Ammi Midstokke: Running off whiplash

If it weren’t for the frozen-solid soil and layer of sparkling snow, one might want to bury their head in the dirt and wait for enough time to pass for a few empires to rise and fall. Not a day goes by when one person or another is not relating the most recent catastrophic impact to their livelihood (federal employees, people who eat eggs and the tea drinkers – who I always found suspect anyway).
As a kind of balance to this calamity, an elderly man approached me at the pharmacy this week and felt inclined to let me know how much safer the world will be now. While I’m glad he feels as though he does not need to “wear a gun behind locked house doors anymore,” I know others feel differently.
As the parent of a transqueer kid, I feel differently. As a woman who has reproductive health care needs, I feel differently.
There is a kind of whiplash I experience every day as my friends lose jobs while others celebrate new cabinet appointments, as policy scrubs a broader idea of gender while activist groups create safe havens. For every disappointment I am served, there is a side dish of hope and resilience. One minute someone spews vitriol in one direction, the next I hear compassion, patience, empathy. My body and brain feel like they are stretched taut between contradictions.
I am trying to run it off, like I always do. I head outside to seek pockets of seeming constants, evidence of rhythms that beat to a drum slower than the ping of my filling inbox, cycles that last longer than political campaigns or even civilization.
It seems romantic to be an anti-capitalist, but I like new shoes and the convenience of online ordering. Also, I don’t want to wait eight years for a Trabant. I want to save the planet, but I have auto-start on my car – a decidedly ungreen invention I adore. I want to be politically informed, but I lack the dogmatic conviction to believe I’m right about much of anything. (My husband might argue this point.) I see one person suffering and another feeling relieved about the same thing.

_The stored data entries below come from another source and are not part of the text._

(** * HLV abilities: Lightning payment, Lightning invoice and Hedera HTLC

    A shallow embedding of the three Vincent abilities of the repository
    (their [precheck] and [execute] bodies, the zod parameter schema of the
    payment ability, the NWC connection manager and the [verifyPreimage]
    helper), followed by the properties proved about them.

    Conventions.
    - A JavaScript string is a [string]; its characters stand for code units.
    - A JavaScript integer-valued number is a [Z].
    - Everything a body obtains from outside (invoice decoder, wallet, JSON-RPC
      provider, clock, URL parser) is a field of a [World] record, so that a
      body is a function of its parameters and of the world.
    - A body runs in the monad [M]: it threads a state (the log of external
      calls, and the connection manager where there is one) and ends with a
      value, with a thrown exception, or never ([Pending], an awaited promise
      that does not settle). *)

From Stdlib Require Import ZArith String Ascii List Bool Lia DecimalString.
Import ListNotations.

Local Open Scope string_scope.
Local Open Scope list_scope.
Local Open Scope Z_scope.

(** ** JavaScript values and strings *)

Module Js.

(** What a [catch] clause receives: an [Error] carrying a message, or some
    other thrown value ([error instanceof Error] is false). *)
Inductive Exn : Type :=
| ErrorObj (message : string)
| NonError.

(** [error instanceof Error ? error.message : fallback] *)
Definition message_or (fallback : string) (e : Exn) : string :=
  match e with
  | ErrorObj m => m
  | NonError => fallback
  end.

(** How an awaited computation ends. *)
Inductive Res (A : Type) : Type :=
| Ret (a : A)
| Throw (e : Exn)
| Pending.
Arguments Ret {A} a.
Arguments Throw {A} e.
Arguments Pending {A}.

(** State and exception monad of the ability bodies. *)
Definition M (S A : Type) : Type := S -> Res A * S.

Definition ret {S A} (a : A) : M S A := fun s => (Ret a, s).

Definition bind {S A B} (m : M S A) (k : A -> M S B) : M S B :=
  fun s =>
    match m s with
    | (Ret a, s') => k a s'
    | (Throw e, s') => (Throw e, s')
    | (Pending, s') => (Pending, s')
    end.

Definition throw {S A} (e : Exn) : M S A := fun s => (Throw e, s).

(** [throw new Error(msg)] *)
Definition throw_error {S A} (msg : string) : M S A := throw (ErrorObj msg).

(** [try { m } catch (error) { h error }]; a computation that never settles
    is not caught. *)
Definition try_catch {S A} (m : M S A) (h : Exn -> M S A) : M S A :=
  fun s =>
    match m s with
    | (Throw e, s') => h e s'
    | r => r
    end.

Definition get {S} : M S S := fun s => (Ret s, s).
Definition modify {S} (f : S -> S) : M S unit := fun s => (Ret tt, f s).

(** Result of an external computation handed to the body. *)
Definition lift {S A} (r : Res A) : M S A := fun s => (r, s).

(** [x || 0], [x || ''] on optional values: [undefined], [0] and [''] are
    falsy. *)
Definition or_zero (o : option Z) : Z :=
  match o with Some z => z | None => 0 end.

Definition or_empty (o : option string) : string :=
  match o with Some s => s | None => "" end.

(** Truthiness of a string ([''] is falsy) and of an optional string. *)
Definition truthy_string (s : string) : bool :=
  negb (String.eqb s "").

Definition truthy_opt_string (o : option string) : bool :=
  match o with Some s => truthy_string s | None => false end.

(** Truthiness of a number. *)
Definition truthy_num (z : Z) : bool := negb (z =? 0).

(** [a || b] on optional strings. *)
Definition or_string (a b : option string) : option string :=
  if truthy_opt_string a then a else b.

(** Template interpolation of an integer-valued number of magnitude below
    1e21 (decimal digits, a leading minus sign; from 1e21 on a number is
    printed in exponent form, which this function does not model), and
    [toString()] of a [BigNumber]. *)
Definition num_to_string (z : Z) : string :=
  NilZero.string_of_int (Z.to_int z).

(** [s.startsWith(p)] *)
Definition startsWith (s p : string) : bool := String.prefix p s.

Back and forth, up and down, round and round. I am not the only one purging media, reading news sources with intention and careful dosing, and treading lightly in conversations. It reminds me of having a fight with someone you love: Everything feels tender and raw, and one must proceed with caution. It is not a sustainable state to live in.
The cold snap has turned the fresh snow to glitter and it crunches under my feet with a kind of squeak. The deciduous trees look like the sun-bleached bones of a forest. It is too cold to smell anything. Nature has slowed down to imperceptible movement, though I am reminded of Rumi saying the roots beneath the snow are riotous. I wonder how fast they grow in that dark, steaming soil that stays 55 degrees all winter. Inches? Feet? And are roots more afraid of living or of dying?
I spend the next chilly mile asking myself that same question. So much for running endorphins. Perhaps the cold delays their release.
I desperately want everyone to have their needs met, to feel they can live freely within their own values, to agree to disagree with kindness. Apparently, this is quaint these days, the naïve wishful thinking of a girl who grew up on “The Butter Battle” by Dr. Seuss.
A few winter songbirds flit from stark-white branch to stark-white snow, their tiny feet kicking up shimmer and sparkle. They ignore my passing shuffle. I wish for their obliviousness but not their fragile wings. Maybe the minutia will save me: I can bury my head not in the sand, but in bird books and seed catalogues and stories about sequoia that have been around longer than any president or policy or pathologizing.
I wonder if the towering trees look down upon us with a measure of patronizing condescension.
“Look at that critter there, layered in wool and lycra, scurrying around on the arbitrary lines they’ve drawn with their machines – as if they’ll ever be able to find their way to anything that actually matters.”
My eyelashes form tiny frozen crystals on their tips and stick together when I blink. My lungs burn as I climb the hill to my house. I notice rabbit tracks and deer tracks and moose tracks on the road. I see the footprints of the other runners who took this route today – their strides and soles familiar to me. Tom wears a Hoka and his toes land wider than his heels. John wears an Altra and has a long stride for his tiny frame.
There is a small reprieve in these observations, a gentle familiarity and kinship with everything that eases my heart.
At least I am still running, I think. It is an indicator of everything from health to privilege, an internal barometer and my own metric for the state of climate crisis. (How many days are lost to smoke season now?)
Even with this small measure of gratitude, I don’t feel much better when I get home except for this: My world slowed down for a moment, just long enough to note the insignificance of our supposed significance. My hope is the sequoias and the songbirds are still around to watch us prove it.